It is nice to know what the end goal is in a system. Without knowing to me it sounds like a family is going on summer vacation and they're packing up all other stuff and everybody gets in the car and they start driving and then the kids ask the parents or they are going on vacation and nobody knows.

 

In ordinary Chinese, the term Tao usually means the Way (method, principle..).  It is only a Way, leading to somewhere.  Following the Tao is following the way, don't stray.   Of course there is something at the end of the road.  But it is not necessary nor desired by the majority. 

 

 

20 hours ago, dmattwads said:

I would like to know what the common narrative is.

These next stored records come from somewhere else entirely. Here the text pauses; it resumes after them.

Lemma renew_candidates_ok l validators e inactive banned :
  NoDup (ca_address <$> l) → (∀ a, a ∈ ca_address <$> l → bt_get banned a = None) →
  ∃ l', renew_candidates l validators e inactive banned = Ok l' ∧
    l' ≡ₚ renewed_with (to_renew validators inactive) e <$> l.
Proof.
  intros Hnd Hb. unfold renew_candidates. cbv zeta.
  change (filter _ (va_pubkey <$> validators)) with (to_renew validators inactive).
  set (ks := to_renew validators inactive).
  assert (map_res (λ c, if bool_decide (ca_pubkey c ∈ ks) then
      _ ← assert (negb (is_banned banned (ca_address c)));
      Ok {| ca_pubkey := ca_pubkey c; ca_deposit := ca_deposit c; ca_nomination_ends_at := e;
            ca_metadata := ca_metadata c |} else Ok c) l
    = Ok (E := StateError.t) (renewed_with ks e <$> l)) as ->.
  { apply map_res_Ok. clear Hnd. induction l as [|c l IH]; constructor.
    - unfold renewed_with, is_banned. rewrite Hb by (rewrite fmap_cons; left). by case_bool_decide.
    - apply IH. intros a Ha. apply Hb. rewrite fmap_cons. by right. }
  destruct (reprioritize_perm (renewed_with ks e <$> l)
    (ca_address <$> filter (λ c, ca_pubkey c ∈ ks) (renewed_with ks e <$> l))) as (l' & Hl' & Hp).
  - eapply sublist_NoDup; [|apply fmap_sublist, sublist_filter]. by rewrite renewed_addresses.
  - intros a (c & -> & [_ Hc]%list_elem_of_filter)%list_elem_of_fmap. by apply list_elem_of_fmap_2.
  - exists l'. split; [exact Hl'|done].
Qed.

Lemma deposits_app l k : deposits (l ++ k) = deposits l + deposits k.
Proof. apply sum_with_app. Qed.

Lemma renewed_deposits ks e l : deposits (renewed_with ks e <$> l) = deposits l.
Proof. unfold deposits. rewrite sum_with_fmap. apply sum_with_ext. intros. apply renewed_deposit. Qed.

(** What [update_candidates] leaves: the renewed candidates, less those whose nomination ended. *)
Record expiry (L : ledger) (t e : N) (inactive : list Address) (expired rest : list Candidate)
    (f : Address → N) : Prop := {
  ex_perm : expired ++ rest ≡ₚ renewed_with (to_renew (lg_validators L) inactive) e <$> lg_candidates L;
  ex_expired c : c ∈ expired → ca_nomination_ends_at c ≤ t;
  ex_rest c : c ∈ rest → t < ca_nomination_ends_at c;
  ex_coin : sum_with f accounts = sum_with (lg_coin L) accounts + deposits expired;
  ex_wf a : u64_wf (f a);
}.

Lemma renewal_candidates L ks e l :
  lg_wf L → e < u64_size → l ≡ₚ renewed_with ks e <$> lg_candidates L →
  Forall candidate_wf l ∧ NoDup (ca_address <$> l) ∧ deposits l = deposits (lg_candidates L).
Proof.
  intros Hwf He Hp. destruct (wf_candidates L Hwf) as [Hall Hnd]. split_and!.
  - rewrite Hp. apply Forall_fmap. eapply Forall_impl; [exact Hall|]. intros c Hc. by apply renewed_wf.
  - by rewrite Hp, renewed_addresses.
  - by rewrite (deposits_perm _ _ Hp), renewed_deposits.
Qed.

Lemma does_update_candidates L t expiration inactive :
  core L →
  ∃ expired rest f,
    does (update_candidates t expiration inactive) L (Ok (ca_address <$> expired))
      (set_candidates (set_coins L f) rest) ∧
    expiry L t (u64_add t expiration) inactive expired rest f.
Proof.
  intros HL. pose proof (inv_wf L HL) as Hwf. set (e := u64_add t expiration).
  assert (e < u64_size) as He by (by apply N.mod_lt).
  destruct (renew_candidates_ok (lg_candidates L) (lg_validators L) e inactive (lg_banned L))
    as (l' & Hrenew & Hp); [apply (wf_candidates L Hwf)|intros a Ha; by apply (inv_candidates L HL a)|].
  set (expired := filter (λ c, ca_nomination_ends_at c ≤ t) l').
  set (rest := filter (λ c, ¬ ca_nomination_ends_at c ≤ t) l').
  assert (expired ++ rest ≡ₚ renewed_with (to_renew (lg_validators L) inactive) e <$> lg_candidates L) as Hall.
  { rewrite <-Hp. apply filter_app_complement. }
  assert (∀ f, sum_with f accounts = sum_with (lg_coin L) accounts + deposits expired →
    (∀ a, u64_wf (f a)) → expiry L t e inactive expired rest f) as Hex.
  { intros f Hf Hfw. split; [done| | |done..].
    - intros c [? _]%list_elem_of_filter. done.
    - intros c [? _]%list_elem_of_filter. lia. }
  destruct (renewal_candidates L _ e _ Hwf He Hall) as ((Hcwe & Hcwr)%Forall_app & Hnd & Hdep).
  rewrite deposits_app in Hdep.
  destruct (does_pay_back ca_address ca_deposit expired L) as (f & Hpay & Hf & Hfw); [done| | |].
  { intros c Hc. rewrite Forall_forall in Hcwe. by apply Hcwe. }
  { change (sum_with ca_deposit expired) with (deposits expired).
    pose proof (inv_coin L HL) as Hc. unfold total_coin in Hc. lia. }
  exists expired, rest, f. split; [|by apply Hex].
  unfold update_candidates. eapply does_bind; [apply does_banned_load|].
  eapply does_bind; [apply does_candidates_load|]. eapply does_bind; [apply does_validators_load|].
  fold e. rewrite Hrenew. eapply does_bind; [apply does_lift|]. unfold drain_expired_candidates. cbn beta iota.
  eapply does_bind; [exact Hpay|]. eapply does_bind; [|apply does_ret].
  apply does_candidates_save; [done|]. rewrite fmap_app in Hnd. by apply NoDup_app in Hnd as (_ & _ & ?).
Qed.

(** * Prisoners *)

Definition leaving (L : ledger) (t : N) : amap Prisoner := filter (λ x, pr_released_at x.2 ≤ t) (lg_jail L).
Definition staying (L : ledger) (t : N) : amap Prisoner := filter (λ x, ¬ pr_released_at x.2 ≤ t) (lg_jail L).

Lemma bt_ok_sublist {V} (m m' : amap V) : m' `sublist_of` m → bt_ok m → bt_ok m'.
Proof.
  induction 1 as [|x m' m Hs IH|x m' m Hs IH]; [done|..]; destruct x as [k v]; intros [Hm Hall]%bt_ok_cons; [|auto].
  apply bt_ok_cons. split; [auto|]. intros y Hy. apply Hall. by eapply elem_of_sublist.
Qed.

Lemma amap_wf_filter {V} P (Q : Address * V → Prop) `{∀ x, Decision (Q x)} (m : amap V) :
  amap_wf P m → amap_wf P (filter Q m).
Proof.
  intros [Hm Hd]. split; [by eapply bt_ok_sublist; [apply sublist_filter|]|].
  intros k x [_ Hin]%list_elem_of_filter. auto.
Qed.

Lemma filter_snd {V} (Q : V → Prop) `{∀ x, Decision (Q x)} (m : amap V) :
  filter Q m.*2 = (filter (λ x, Q x.2) m).*2.
Proof.
  induction m as [|[k v] m IH]; [done|]. rewrite fmap_cons, !filter_cons. cbn [snd].
  case_decide; by rewrite ?fmap_cons, IH.
Qed.

Lemma prisoner_addresses (m : amap Prisoner) : amap_wf prisoner_wf m → pr_address <$> m.*2 = m.*1.
Proof.
  intros [_ Hd]. rewrite <-list_fmap_compose. apply list_fmap_ext.
  intros i [k p] Hin. apply list_elem_of_lookup_2, Hd in Hin as (_ & _ & ?). done.
Qed.
Lemma mut_answers {Item B} (db : bytes → result TrieError.t (option Item)) d a (f : stM Item StateError.t B)
    wb v saved :
  (∃ o, db a = Ok o) → snapshots db wb v saved →
  let x := default d (v a) in
  ∃ wb', wb_with_mut StateError.Trie d a db f wb = ((f x).1, wb') ∧
    snapshots db wb' (set_view a (Some (f x).2) v) saved.
Proof.
  intros [o Ho] Hs x. destruct (snapshots_with_mut db StateError.Trie d a f wb v saved Hs)
    as [(e & He & _)|[[He _]|[Hr Hs']]]; [congruence..|].
  destruct (wb_with_mut StateError.Trie d a db f wb) as [r wb']. exists wb'. simpl in *. by rewrite Hr.
Qed.

Ltac on_cache Hg := unfold on_top;
  destruct Hg as (c & Hc & Hs'); rewrite Hc; eexists; (split; [reflexivity|]); by split_and!.

Lemma account_answers a s v ws :
  tsnap s v ws → ∃ s', account env a s = (Ok (tv_account v a), s') ∧ tsnap s' v ws.
Proof.
  intros (Hs1 & Hs2 & Hs3 & Hs4 & Hs5 & Hs6). unfold account.
  pose proof (get_answers (te_db_account env) a _ _ _ (da_account Hdb a) Hs1) as Hg. on_cache Hg.
Qed.

Lemma metadata_answers s v ws :
  tsnap s v ws → ∃ s', metadata env s = (Ok (tv_metadata v MetadataAddress_new), s') ∧ tsnap s' v ws.
Proof.
  intros (Hs1 & Hs2 & Hs3 & Hs4 & Hs5 & Hs6). unfold metadata.
  pose proof (get_answers (te_db_metadata env) MetadataAddress_new _ _ _ (da_metadata Hdb _) Hs3) as Hg. on_cache Hg.
Qed.

Lemma action_data_answers a s v ws :
  tsnap s v ws → ∃ s', action_data env a s = (Ok (tv_action_data v a), s') ∧ tsnap s' v ws.
Proof.
  intros (Hs1 & Hs2 & Hs3 & Hs4 & Hs5 & Hs6). unfold action_data.
  pose proof (get_answers (te_db_action_data env) a _ _ _ (da_action_data Hdb a) Hs6) as Hg. on_cache Hg.
Qed.

Lemma account_mut_answers {B} a (f : stM Account StateError.t B) s v ws :
  tsnap s v ws →
  let x := default Account_default (tv_account v a) in
  ∃ s', with_account_mut env a f s = ((f x).1, s') ∧
    tsnap s' (view_account v (set_view a (Some (f x).2) (tv_account v))) ws.
Proof.
  intros (Hs1 & Hs2 & Hs3 & Hs4 & Hs5 & Hs6). unfold with_account_mut.
  pose proof (mut_answers (te_db_account env) Account_default a f _ _ _ (da_account Hdb a) Hs1) as Hg.
  on_cache Hg.
Qed.

Lemma metadata_mut_answers {B} (f : stM Metadata StateError.t B) s v ws :
  tsnap s v ws →
  let x := default Metadata_default (tv_metadata v MetadataAddress_new) in
  ∃ s', with_metadata_mut env f s = ((f x).1, s') ∧
    tsnap s' (view_metadata v (set_view MetadataAddress_new (Some (f x).2) (tv_metadata v))) ws.
Proof.
  intros (Hs1 & Hs2 & Hs3 & Hs4 & Hs5 & Hs6). unfold with_metadata_mut.
  pose proof (mut_answers (te_db_metadata env) Metadata_default MetadataAddress_new f _ _ _
    (da_metadata Hdb _) Hs3) as Hg. on_cache Hg.
Qed.

Lemma action_data_mut_answers {B} a (f : stM ActionData StateError.t B) s v ws :
  tsnap s v ws →
  let x := default ActionData_default (tv_action_data v a) in
  ∃ s', with_action_data_mut env a f s = ((f x).1, s') ∧
    tsnap s' (view_action_data v (set_view a (Some (f x).2) (tv_action_data v))) ws.
Proof.
  intros (Hs1 & Hs2 & Hs3 & Hs4 & Hs5 & Hs6). unfold with_action_data_mut.
  pose proof (mut_answers (te_db_action_data env) ActionData_default a f _ _ _ (da_action_data Hdb a) Hs6) as Hg.
  on_cache Hg.
Qed.

(** What the state shows to the contract. *)
Definition top_shows (s : TopLevel) (v : sview) : Prop :=
  ∃ tv ws, tsnap s tv ws ∧ (∀ k, tv_action_data tv k = sv_data v k) ∧
    (∀ a, bal tv a = sv_coin v a) ∧ tv_metadata tv MetadataAddress_new = sv_metadata v.

Lemma top_action_data s v k :
  top_shows s v → ∃ s', action_data env k s = (Ok (sv_data v k), s') ∧ top_shows s' v.
Proof.
  intros (tv & ws & Hs & Hd & Hc & Hm). destruct (action_data_answers k s tv ws Hs) as (s' & -> & Hs').
  exists s'. rewrite Hd. split; [done|]. by exists tv, ws.
Qed.

Lemma top_update_action_data s v k bs :
  top_shows s v → ∃ s', update_action_data env k bs s = (Ok tt, s') ∧ top_shows s' (with_data v k (Some bs)).
Proof.
  intros (tv & ws & Hs & Hd & Hc & Hm). destruct (action_data_mut_answers k (put_st bs) s tv ws Hs) as (s' & Hr & Hs').
  exists s'. split; [exact Hr|]. eexists _, ws. split; [exact Hs'|]. split; [|done].
  intros k'. simpl. unfold set_view. by case_decide.
Qed.

Lemma top_remove_action_data s v k :
  top_shows s v → ∃ s', remove_action_data k s = (Ok tt, s') ∧ top_shows s' (with_data v k None).
Proof.
  intros (tv & ws & (Hs1 & Hs2 & Hs3 & Hs4 & Hs5 & Hs6) & Hd & Hc & Hm).
  eexists. split; [reflexivity|]. exists (view_action_data tv (set_view k None (tv_action_data tv))), ws.
  split; [by split_and!; try done; apply snapshots_remove|]. split; [|done].
  intros k'. simpl. unfold set_view. by case_decide.
Qed.

Lemma top_metadata s v : top_shows s v → ∃ s', metadata env s = (Ok (sv_metadata v), s') ∧ top_shows s' v.
Proof.
  intros (tv & ws & Hs & Hd & Hc & Hm). destruct (metadata_answers s tv ws Hs) as (s' & -> & Hs').
  exists s'. rewrite Hm. split; [done|]. by exists tv, ws.
Qed.

(** Changing the balance of an account. *)
Lemma top_set_balance s v tv ws a x n :
  tsnap s (view_account tv (set_view a (Some x) (tv_account tv))) ws →
  (∀ k, tv_action_data tv k = sv_data v k) → (∀ a, bal tv a = sv_coin v a) →
  tv_metadata tv MetadataAddress_new = sv_metadata v → acc_balance x = n → top_shows s (with_coin v a n).
Proof.
  intros Hs Hd Hc Hm Hx. eexists _, ws. split; [exact Hs|]. split_and!; [done| |done].
  intros b. unfold bal. simpl. unfold set_view. case_decide; [done|]. apply Hc.
Qed.

Lemma top_shows_same_coin s v a n : n = sv_coin v a → top_shows s v → top_shows s (with_coin v a n).
Proof.
  intros -> (tv & ws & Hs & Hd & Hc & Hm). exists tv, ws. split_and!; try done.
  intros b. simpl. rewrite Hc. by case_decide; subst.
Qed.

Lemma top_add_balance s v a n :
  top_shows s v → sv_coin v a + n < u64_size →
  ∃ s', add_balance env a n s = (Ok tt, s') ∧ top_shows s' (with_coin v a (sv_coin v a + n)).
Proof.
  intros Hv Hn. unfold add_balance. destruct (N.eqb_spec n 0) as [->|Hnz]; cbn [negb].
  { exists s. split; [done|]. apply top_shows_same_coin; [lia|done]. }
  destruct Hv as (tv & ws & Hs & Hd & Hc & Hm).
  destruct (account_mut_answers a (modify_st (add_balance_account n)) s tv ws Hs) as (s' & -> & Hs').
  exists s'. split; [done|]. eapply top_set_balance; [exact Hs'|done..|].
  simpl. rewrite default_bal, Hc. unfold u64_add. by apply N.mod_small.
Qed.

Lemma top_balance s v a :
  top_shows s v → ∃ s', balance env a s = (Ok (sv_coin v a), s') ∧ top_shows s' v.
Proof.
  intros (tv & ws & Hs & Hd & Hc & Hm). unfold balance, mbind, stM_bind.
  destruct (account_answers a s tv ws Hs) as (s' & -> & Hs'). exists s'.
  split; [|by exists tv, ws]. rewrite <-Hc. unfold bal. done.
Qed.

Lemma top_sub_balance s v a n :
  top_shows s v → sv_coin v a < u64_size → n ≤ sv_coin v a →
  ∃ s', sub_balance env a n s = (Ok tt, s') ∧ top_shows s' (with_coin v a (sv_coin v a - n)).
Proof.
  intros Hv Hlt Hn. unfold sub_balance. destruct (N.eqb_spec n 0) as [->|Hnz].
  { exists s. split; [done|]. apply top_shows_same_coin; [lia|done]. }
  unfold mbind at 1, stM_bind. destruct (top_balance s v a Hv) as (s1 & -> & tv & ws & Hs & Hd & Hc & Hm).
  destruct (N.ltb_spec (sv_coin v a) n); [lia|].
  destruct (account_mut_answers a (λ x, match sub_balance_account n x with
    | Some x' => (Ok tt, x') | None => (Panic, x) end) s1 tv ws Hs) as (s' & -> & Hs').
  unfold sub_balance_account in *. rewrite default_bal, Hc in *.
  rewrite (proj2 (N.leb_le _ _)) in * by done. cbn [negb fst snd] in *.
  exists s'. split; [done|]. eapply top_set_balance; [exact Hs'|done..|].
  cbn [acc_balance]. by apply u64_sub_le.
Qed.

Lemma top_sub_balance_fails s v a n :
  top_shows s v → sv_coin v a < n →
  ∃ s', sub_balance env a n s =
          (Err (StateError.Runtime (RuntimeError.InsufficientBalance a (sv_coin v a) n)), s') ∧ top_shows s' v.
Proof.
  intros Hv Hn. unfold sub_balance. destruct (N.eqb_spec n 0) as [->|Hnz]; [lia|].
  unfold mbind at 1, stM_bind. destruct (top_balance s v a Hv) as (s1 & -> & Hv1).
  destruct (N.ltb_spec (sv_coin v a) n); [|lia]. by exists s1.
Qed.

Lemma top_set_metadata {B} (f : stM Metadata StateError.t B) s v m :
  top_shows s v → sv_metadata v = Some m →
  ∃ s', with_metadata_mut env f s = ((f m).1, s') ∧ top_shows s' (with_metadata v (f m).2).
Proof.
  intros (tv & ws & Hs & Hd & Hc & Hm) Hv. destruct (metadata_mut_answers f s tv ws Hs) as (s' & -> & Hs').
  rewrite Hm, Hv in *. exists s'. split; [done|]. eexists _, ws. split; [exact Hs'|].
  split_and!; [done..|]. simpl. by rewrite set_view_eq.
Qed.

(** The body of [update_params]. *)
Definition params_body (n : N) (params : CommonParams) : stM Metadata StateError.t () :=
  m ← get_st;
  if negb (md_seq m =? n) then throw_st (StateError.Runtime (RuntimeError.InvalidSeq (md_seq m) n))
  else _ ← modify_st (set_params_metadata params); modify_st Metadata_increase_seq.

How Dan Tien breathing, MCO, YYJ, all tie in together. 

 

My main approach had been mainly just a mind only approach until I began to experience all sorts of physical affects from it that no one told me about, which caused me to refocus on the physical cultivation side again. 

 

Dan Tien breathing, MCO, YJJ, are different training methods for different purposes.  MCO is almost the standard operating procedure in current day Neidan.  It comprises Dan Tien breathing usually means belly breathing.  There are quite a lot of breathing methods like reverse, holding, spore, variation in the in/out.  YJJ is a body strengthening system, mostly practised by Buddhist monks and martial artists. It is not Neidan.

 

Nan Hua Chin said, Buddhist is more mental, while Taoist Alchemy is more physical and biological.  But is it prudent to change to another system when you encounter some problems in your current system?  You would not be the first one and there must be solutions in your current mental system.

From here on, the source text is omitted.